A blood test that reads the broken fragments of DNA floating in plasma spotted cancer across dozens of types with high specificity in a large validation study. In asymptomatic volunteers, though, it caught only about half of tumors.

When a cell dies, it does not vanish cleanly. It spills its DNA into the bloodstream, chopped into short pieces by the machinery of cell death. Tumor cells die messily and often, and the fragments they leave behind are cut in slightly different ways than the ones shed by healthy tissue. That difference is faint. It is also, it turns out, readable.
A team led by researchers at Nanjing Geneseeq Technology, working with more than two dozen Chinese hospitals, built a blood test that listens for those signatures across many cancers at once. The idea behind such a test is simple to state and hard to deliver: draw one tube of blood, sequence the free-floating DNA in the plasma, and decide whether any of it looks like it came from a tumor. The study appeared in Nature Medicine in May 2025.
Most cancer blood tests hunt for mutations, the misspellings in tumor DNA. This one does that too, but it leans harder on what the field calls fragmentomics.
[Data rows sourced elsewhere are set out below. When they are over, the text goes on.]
(* ===== verification/SyncSample.v ===== *)
(** A small concrete workspace behind the client interface, and a mount of it:
    the inputs the witnesses of the sync engine's theorems run on. *)
From S2P Require Import Prelude Content Paths FsClient SyncState SyncChunks SyncWorld SyncPlan SyncDown.
From S2P Require Import SyncUp SyncEvent SyncExec SyncRun.
#[local] Open Scope string_scope.
#[local] Open Scope list_scope.
#[local] Open Scope Z_scope.

Record node := Node {
  n_type : string; n_mode : Z; n_ino : Z; n_mtime : Z; n_data : bytes; n_target : string;
  n_chunkSize : Z; n_chunks : list string
}.

(** Absolute paths to nodes, the clock, and the change stream. *)
Record flat := Flat { fl_nodes : gmap string node; fl_time : Z; fl_stream : list ChangeStreamEntry }.

Definition fl_stat (n : node) : StatResult :=
  StatResult_ "" (n_ino n) (n_type n) (n_mode n)
    0 0 (len (n_data n)) (n_mtime n) (n_mtime n) (n_mtime n).

#[local] Instance StatResult_eq_dec : EqDecision StatResult.
Proof. solve_decision. Defined.

Definition fl_missing : error := Error KPlain "no such file or directory".
Definition fl_conflict : error := writeConflict.

(** The version the context expects, and the one there is. *)
Definition fl_expected (ctx : Ctx) (p : string) (r : flat) : bool :=
  match cx_expectedStat ctx with
  | None => true
  | Some st => bool_decide (st = (fl_stat <$> fl_nodes r !! p))
  end.

Definition fl_put (p : string) (f : option node → Z → node) (r : flat) : flat :=
  let t := fl_time r + 1 in
  Flat (<[p := f (fl_nodes r !! p) t]> (fl_nodes r)) t (fl_stream r).

Definition fl_guard {A} (ctx : Ctx) (p : string) (r : flat) (k : result error A * flat) :
    result error A * flat :=
  if fl_expected ctx p r then k else (Err fl_conflict, r).

Definition fl_file (mode : Z) (d : bytes) (cs : Z) (hs : list string) (o : option node) (t : Z) : node :=
  match o with
  | Some n => Node "file" (n_mode n) (n_ino n) t d "" cs hs
  | None => Node "file" mode t t d "" cs hs
  end.

Definition fl_under (p q : string) : bool := String.prefix (p +:+ "/") q.

Definition fl_child (dir p : string) : option string :=
  let prefix := if bool_decide (dir = "/") then "/" else dir +:+ "/" in
  let name := TrimPrefix p prefix in
  if String.prefix prefix p && negb (bool_decide (name = "")) && (CountSlash name =? 0)%nat
  then Some name else None.

#[export] Instance flat_client : RemoteClient flat := {
  rStat _ p r := (Ok (fl_stat <$> fl_nodes r !! p), r);
  rCat _ p r := (match fl_nodes r !! p with Some n => Ok (n_data n) | None => Err fl_missing end, r);
  rReadlink _ p r := (match fl_nodes r !! p with Some n => Ok (n_target n) | None => Err fl_missing end, r);
  rLsLong _ dir r :=
    (Ok (omap (λ '(p, n), fl_name ← fl_child dir p;
                 Some {| ls_Name := fl_name; ls_Type := n_type n; ls_Mode := n_mode n;
                         ls_Size := len (n_data n); ls_Mtime := n_mtime n |})
           (map_to_list (fl_nodes r))), r);
  rEcho ctx p d r := fl_guard ctx p r (Ok (), fl_put p (fl_file 420 d 0 []) r);
  rEchoCreate ctx p d m r := fl_guard ctx p r (Ok (), fl_put p (λ o t,
    fl_file m d 0 [] ((λ n, Node "file" m (n_ino n) (n_mtime n) (n_data n) "" 0 []) <$> o) t) r);
  rMkdirMode ctx p m r := fl_guard ctx p r (Ok (), fl_put p (λ _ t, Node "dir" m t t [] "" 0 []) r);
  rRm ctx p r := fl_guard ctx p r (Ok (), Flat (delete p (fl_nodes r)) (fl_time r + 1) (fl_stream r));
  rLn ctx target p r := fl_guard ctx p r (Ok (), fl_put p (λ _ t, Node "symlink" 511 t t [] target 0 []) r);
  rRename ctx p q _ r :=
    match fl_nodes r !! p with
    | None => (Err fl_missing, r)
    | Some n => (Ok (), Flat (<[q := n]> (delete p (fl_nodes r))) (fl_time r + 1) (fl_stream r))
    end;
  rChmod ctx p m r :=
    match fl_nodes r !! p with
    | None => (Err fl_missing, r)
    | Some n =>
        (Ok (), Flat (<[p := Node (n_type n) m (n_ino n) (n_mtime n) (n_data n) (n_target n)
                               (n_chunkSize n) (n_chunks n)]> (fl_nodes r)) (fl_time r + 1) (fl_stream r))
    end;
  rWriteChunks ctx p chunks cs size hs r :=
    fl_guard ctx p r (Ok (), fl_put p (λ o t,
      fl_file 420 (patchChunks (default [] (n_data <$> o)) (map_to_list chunks) cs size) cs hs o t) r);
  rReadChunks _ p l cs r :=
    match fl_nodes r !! p with
    | None => (Err fl_missing, r)
    | Some n => (Ok (list_to_map (map (λ i, (i, readChunkFromDisk (n_data n) i cs)) l)), r)
    end;
  rChunkMeta _ p r :=
    (match fl_nodes r !! p with Some n => Ok (n_chunkSize n, n_chunks n) | None => Err fl_missing end, r);
  rReadChangeStream _ id n r :=
    (Ok (take (Z.to_nat n) (filter (λ e, String.ltb id (cs_ID e) = true) (fl_stream r))), r);
  rInvalidateCache r := r;
  rOriginID _ := "here"
}.

Definition sample_root : node := Node "dir" 493 1 0 [] "" 0 [].

Definition sample_ctx : Ctx := Ctx_ None "" true None ∅ false.

Section sample.
Context (ro : bool).

(** A mount nobody else writes to. *)
Definition sample_cfg : @SyncCfg flat := {|
  app _ g := g; fmtTime _ := "20240101-000000"; hostname := "host"; rootIdentity := "root"; rootPerm := 493;
  readonly := ro; ignore := None; maxFileBytes := 2 ^ 31; cfgChunkSize := 4; cfgChunkThreshold := 8;
  baseCtx := sample_ctx
|}.
End sample.

Definition sample_eng (st : SyncState) (t : ltree) (remote : gmap string node) : eng flat := {|
  g_sw := newStateWriter st None; g_tree := t; g_root := Some "root";
  g_remote := Flat (<["/" := sample_root]> remote) 100 [];
  g_now := 1000; g_nextino := 50; g_counter := 0; g_stop := false; g_suppress := false; g_sweep := false;
  g_rootReplace := false; g_pending := ∅; g_rename := ∅; g_echo := ∅; g_tempdirs := ∅; g_uploads := [];
  g_downloads := []; g_uploadRes := []; g_downloadRes := []; g_delayed := []; g_localEvents := [];
  g_remoteEvents := []
|}.

(** A pass over a tree with a file ["a"] and a workspace with a directory ["d"]
    and a file ["d/x"] in it. *)
Definition sample_pass : passChoices := {|
  pc_entries := ["a"]; pc_paths := ["a"; "d"; "d/x"]; pc_depth := 5; pc_late := 0;
  pc_sortDirs l := l; pc_sortDeletes l := l
|}.

Definition sample_tree : ltree := {[ "a" := Linode (NFile (string_bytes "hello")) 420 5000000 10 ]}.

Definition sample_remote : gmap string node :=
  {[ "/d" := Node "dir" 493 2 2 [] "" 0 []; "/d/x" := Node "file" 420 3 3 (string_bytes "xyz") "" 0 [] ]}.

Definition sample_start : eng flat :=
  set_sweep true (sample_eng (newSyncState "w" "/m") sample_tree sample_remote).

(** Both sides are brought together by one pass. *)
Example sample_pass_syncs :
  let g := snd (takeTurns (cfg := sample_cfg false) [TRecover sample_pass] sample_start) in
  (i_node <$> g_tree g !! "d/x", n_data <$> fl_nodes (g_remote g) !! "/a",
   e_LocalHash <$> s_Entries (sw_state (g_sw g)) !! "a") =
  (Some (NFile (string_bytes "xyz")), Some (string_bytes "hello"), Some "hello").
Proof. vm_compute. reflexivity. Qed.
Instead of only asking what the DNA says, it asks how it was cut: how long the pieces are, where the breaks fall, which spots at the ends of each fragment show up again and again. Healthy cells and cancer cells package and dismantle their genomes differently, so the debris carries a kind of fingerprint even when the actual sequence looks ordinary.
The researchers combined several of these fragment-based clues with genetic ones, all pulled from whole-genome sequencing of plasma. Then they trained the system to answer two questions. Is there cancer here at all? And if so, where in the body did it start? That second question matters. A positive result that cannot point to an organ leaves a patient facing a full-body search.
In an independent validation group of 677 people already diagnosed with cancer and 687 without, the test correctly flagged 87.4 percent of the cancers. It gave a clean all-clear to 97.8 percent of the people who did not have cancer, meaning false alarms were rare. When it did detect a tumor, it named the correct tissue of origin about 82 percent of the time.
Those are the headline figures, and they are good. But the more telling test came from a different group. The team also ran the assay on 3,724 people who felt fine and had walked in for routine screening, not because anyone suspected disease. There, the test caught 53.5 percent of the cancers that were eventually found. Specificity held up at 98.1 percent, so it still was not crying wolf. It simply missed close to half of the tumors present in people who had no symptoms.
That gap is not a flaw so much as a fact about the problem. Sick people who already have a diagnosis tend to carry more tumor DNA in their blood, which makes the signal louder and easier to catch. In someone with a small, early, symptomless cancer, there may be only a whisper of tumor DNA to find. The encouraging detail is that most of what the test did catch in the healthy group was early-stage disease, which is exactly where catching it early changes outcomes.
A screening test lives or dies by what happens after the result, and this study cannot yet tell us that. The asymptomatic arm is described as preliminary, and following those thousands of people over years is the only way to learn whether a positive result led to a cure that would otherwise have been missed, or to needless scans, biopsies, and worry. A test that finds cancers which never would have caused harm can do damage of its own.
There are narrower cautions too. The work was done in Chinese hospitals, so the cancer types and genetic backgrounds may not map onto other populations without fresh validation. Roughly half of tumors in symptomless people slipped through, which means a clean result cannot be treated as an all-clear. And the study reports how the test performed, not whether using it actually saves lives, which is a separate and much longer question.
Still, the direction is clear. For years the promise of a single blood draw that screens for many cancers has run ahead of the evidence. This is one of the larger, more carefully checked steps toward closing that gap, with honest numbers about where it works and where it does not. The next move is out of the laboratory and into long trials that watch real people over real time, to see whether reading the debris of dying cells changes what happens to the living.